Comment by KronisLV
5 hours ago
Used them for a while! They didn't seem to have prompt caching so I burnt through the daily 24M token limitations really quickly when doing large scale changes on a codebase (essentially a team's worth of menial migration/refactoring work). A lot of it was okay, but plenty had to be re-done and I still spotted some issues months down the line, in part I blame their model catalogue which did get an update to GLM 4.7 sometime way back, but definitely is showing its age: https://inference-docs.cerebras.ai/models/overview
Quality wise, Anthropic gives me the best results (Opus for almost everything, I make sub-agents with fresh context review its work, after 2-10 loops, usually finds most issues). Token amount wise for agentic work, DeepSeek V4 is up there. What Cerebras is doing pretty cool though, apparently they even have prompt caching now like the other big providers: https://inference-docs.cerebras.ai/capabilities/prompt-cachi... At the same time, producing bad code faster was annoying in a uniquely new way.

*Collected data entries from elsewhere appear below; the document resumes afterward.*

Lemma wrong_length_key_refused_witness :
  value (@encrypt reference_backend Reference.hello
           (UTF8.ascii_text (Base64.urlsafe_b64encode (repeat x00 16)))
           Reference.now) = None
  /\ value (@decrypt reference_backend
              (Some (reference_ciphertext Reference.hello Reference.now))
              (UTF8.ascii_text (Base64.urlsafe_b64encode (repeat x00 16)))
              Reference.now) = None.
Proof.
  refine (@wrong_length_key_refused reference_backend (repeat x00 16)
            Reference.hello _ Reference.now _).
  cbn [repeat length]. lia.
Defined.

Lemma keygen_key_round_trips_witness :
  value (@decrypt_encrypt reference_backend Reference.hello
           reference_derived_key reference_derived_key Reference.now)
  = Some Reference.hello.
Proof.
  refine (@keygen_key_round_trips reference_backend None Reference.hello
            (Some true) Reference.now reference_derived_key Reference.hello
            Reference.now _ hello_scalar reference_clock_ok).
  vm_compute. reflexivity.
Defined.

Lemma keygen_stores_returned_key_witness :
  processes (snd (@keygen reference_backend None Reference.hello (Some true)
                    Reference.now))
  = [setx _KEY_NAME reference_derived_key]
  /\ stdout (snd (@keygen reference_backend None Reference.hello (Some true)
                    Reference.now)) = [].
Proof.
  refine (@keygen_stores_returned_key reference_backend None Reference.hello
            (Some true) Reference.now reference_derived_key _).
  vm_compute. reflexivity.
Defined.

Lemma keygen_loses_key_when_popen_raises_witness :
  value (@keygen reference_backend (Some [0%N]) Reference.hello (Some true)
           Reference.now) = None
  /\ processes (snd (@keygen reference_backend (Some [0%N]) Reference.hello
                       (Some true) Reference.now)) = []
  /\ entropy_pos (snd (@keygen reference_backend (Some [0%N]) Reference.hello
                         (Some true) Reference.now)) = 128.
Proof.
  assert (K : @keygen_key reference_backend Reference.hello Reference.now
              = Some reference_derived_key) by (vm_compute; reflexivity).
  assert (P : @popen_error reference_backend
                (setx (key_label (Some [0%N])) reference_derived_key)
              = Some ValueError) by (vm_compute; reflexivity).
  destruct (@keygen_loses_key_when_popen_raises reference_backend
              (Some [0%N]) Reference.hello (Some true) Reference.now
              reference_derived_key ValueError K P)
    as (E & Q & S).
  split; [now rewrite E | split; [exact Q | exact S]].
Defined.

Lemma keygen_refuses_passphrase_witness :
  @keygen reference_backend None [0xD800%N] (Some true) Reference.now
  = (Return None,
     printed {| diag_error := UnicodeEncodeError; diag_function := "keygen";
                diag_line := 71 |} Reference.now).
Proof.
  refine (@keygen_refuses_passphrase reference_backend None [0xD800%N]
            (Some true) Reference.now _).
  vm_compute. reflexivity.
Defined.

Lemma encrypt_reads_two_ivs_witness :
  entropy_pos (snd (@encrypt reference_backend Reference.hello Reference.key
                      Reference.now)) = 32
  /\ clock_pos (snd (@encrypt reference_backend Reference.hello
                       Reference.key Reference.now)) = 2
  /\ stdout (snd (@encrypt reference_backend Reference.hello Reference.key
                    Reference.now)) = []
  /\ processes (snd (@encrypt reference_backend Reference.hello
                       Reference.key Reference.now)) = [].
Proof.
  refine (@encrypt_reads_two_ivs reference_backend Reference.hello
            Reference.key Reference.now
            (reference_ciphertext Reference.hello Reference.now) _).
  vm_compute. reflexivity.
Defined.

Lemma ciphertext_shape_witness :
  ciphertext_length 0 = 228
  /\ forallb urlsafe_char (reference_ciphertext [] Reference.now) = true
  /\ length (reference_ciphertext [] Reference.now) = ciphertext_length 0
  /\ 0 < length (reference_ciphertext [] Reference.now)
  /\ reference_ciphertext [] Reference.now <> [].
Proof.
  split; [vm_compute; reflexivity|].
  refine (@ciphertext_shape reference_backend [] Reference.key []
            Reference.now (reference_ciphertext [] Reference.now) _ _).
  - reflexivity.
  - vm_compute. reflexivity.
Defined.

Lemma decrypt_of_single_layer_witness :
  value (@decrypt reference_backend (Some (UTF8.ascii_text reference_layer1))
           Reference.key Reference.now)
  = None.
Proof.
  rewrite (@decrypt_of_single_layer reference_backend Reference.key
             reference_fernet (fst (encrypt_draws Reference.now))
             (map n2b Reference.hello) reference_layer1 Reference.now).
  - vm_compute. reflexivity.
  - vm_compute. reflexivity.
  - vm_compute. reflexivity.
  - vm_compute. reflexivity.
Defined.

Lemma failed_encrypt_is_reported_twice_witness :
  value (@decrypt_encrypt reference_backend [0xD800%N] Reference.key
           Reference.key Reference.now) = None
  /\ exists e line,
       stdout (snd (@decrypt_encrypt reference_backend [0xD800%N]
                      Reference.key Reference.key Reference.now))
       = [{| diag_error := AttributeError; diag_function := "decrypt";
             diag_line := 145 |};
          {| diag_error := e; diag_function := "encrypt";
             diag_line := line |}].
Proof.
  refine (@failed_encrypt_is_reported_twice reference_backend [0xD800%N]
            Reference.key Reference.key reference_fernet Reference.now _ _).
  - vm_compute. reflexivity.
  - vm_compute. reflexivity.
Defined.

Lemma encrypt_refuses_message_witness :
  @encrypt reference_backend [0xD800%N] not_a_key Reference.now
  = (Return None,
     printed {| diag_error := UnicodeEncodeError; diag_function := "encrypt";
                diag_line := 114 |} Reference.now).
Proof.
  refine (@encrypt_refuses_message reference_backend [0xD800%N] not_a_key
            Reference.now _).
  reflexivity.
Defined.

Lemma decrypt_refuses_non_token_witness :
  @decrypt reference_backend (Some []) Reference.key Reference.now
  = (Return None,
     printed {| diag_error := InvalidToken; diag_function := "decrypt";
                diag_line := 145 |} Reference.now).
Proof.
  refine (@decrypt_refuses_non_token reference_backend [] Reference.key
            reference_fernet [] Reference.now _ _ _).
  - vm_compute. reflexivity.
  - reflexivity.
  - intros data H. vm_compute in H. apply some_inj in H. subst data.
    left. cbn [length]. lia.
Defined.

(** * Decryption under another key

    Whether [decrypt] fails under a key other than the one of [encrypt]
    is decided by HMAC-SHA256 and AES themselves: by whether the tag made
    under one signing key verifies under another and, when it does, by
    what the cipher makes of the ciphertext under another key.  The
    contract of [Backend] says nothing of either, and the lemmas below
    show that it leaves the outcome open. *)

(** Two derived keys of different texts are different keys: only a text
    that [keygen] cannot make can be a second text of a key. *)
Lemma derived_keys_differ (k1 k2 : Text) :
  derived_key k1 -> derived_key k2 -> k1 <> k2 -> key_of k1 <> key_of k2.
Proof.
  intros (r1 & L1 & ->) (r2 & L2 & ->) D E. apply D.
  rewrite !key_of_split, !(utf8_encode_ascii _ (b64_ascii _)) in E.
  rewrite (fernet_init_encode r1 L1), (fernet_init_encode r2 L2) in E.
  apply some_inj in E.
  assert (F : firstn 16 r1 = firstn 16 r2) by congruence.
  assert (S : skipn 16 r1 = skipn 16 r2) by congruence.
  rewrite <- (firstn_skipn 16 r1), <- (firstn_skipn 16 r2), F, S.
  reflexivity.
Qed.

Lemma other_keys_derived :
  derived_key other_key /\ derived_key half_other_key
  /\ Reference.key <> other_key /\ Reference.key <> half_other_key.
Proof.
  split; [exists (repeat x01 32); split; reflexivity|].
  split; [exists (repeat x00 16 ++ repeat x01 16); split; reflexivity|].
  split; vm_compute; discriminate.
Qed.

(** Under the reference backend the other derived key fails; under the
    keyless backend, which meets the same contract, it decrypts. *)
Lemma other_key_outcome_not_in_contract :
  value (@decrypt_encrypt reference_backend Reference.hello Reference.key
           other_key Reference.now) = None
  /\ value (@decrypt_encrypt keyless_backend Reference.hello Reference.key
              other_key Reference.now) = Some Reference.hello.
Proof. split; vm_compute; reflexivity. Qed.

Wish they'd update the models with their subscription, it could genuinely be great with the proper harness. Like if they can run GLM 4.7, surely they could at least get DeepSeek V4 Flash with a big context window going as a starting point. How can you have so much money to make your own chips, but can't run modern models that you can get for free? It's like they don't want people to use their subscription.
Have you tried Codex? If you have, how does it compare to Opus?
Codex is pretty good, OpenAI models are up there with Anthropic's, though I still prefer the latter for most development tasks (in part UI/UX, in part personal preference for how the model performs and interacts with me and the codebases). That said, if you do get a subscription from OpenAI, they actually have more generous usage limits than Anthropic - Anthropic's Pro tier is borderline useless for agentic development and I just went with their 100 USD Max tier instead. OpenAI might be more cost effective, though GPT-5.5 is more expensive than GPT-5.4, for example.
I'm recently also considering downgrading to Pro and using DeepSeek V4 Pro for anything but the more complex tasks and basically wrote a little utility to hook Claude Code up with 3rd party providers better: https://ccode.kronis.dev/ or tbh I could also just use OpenCode on the CLI or maybe something like KiloCode in Visual Studio Code (sadly RooCode got retired, liked their UI/UX a lot too).
I guess where I'm going with all this is that most of the SOTA or near-SOTA models are pretty okay and if you want, you should either get their more affordable plans for a month and experiment, or maybe hook up whatever tools you have with something like OpenRouter and try out a bunch of them: https://openrouter.ai/ (though some of their providers quantize the models a lot, look out for that) Personally I'd also add the new Kimi and GLM models to the list of the ones to try out.
Paying for API tokens isn't really financially good long term for anyone but companies and eventually most folks just settle on a subscription of some sort, since those are heavily subsidized and more cost effective.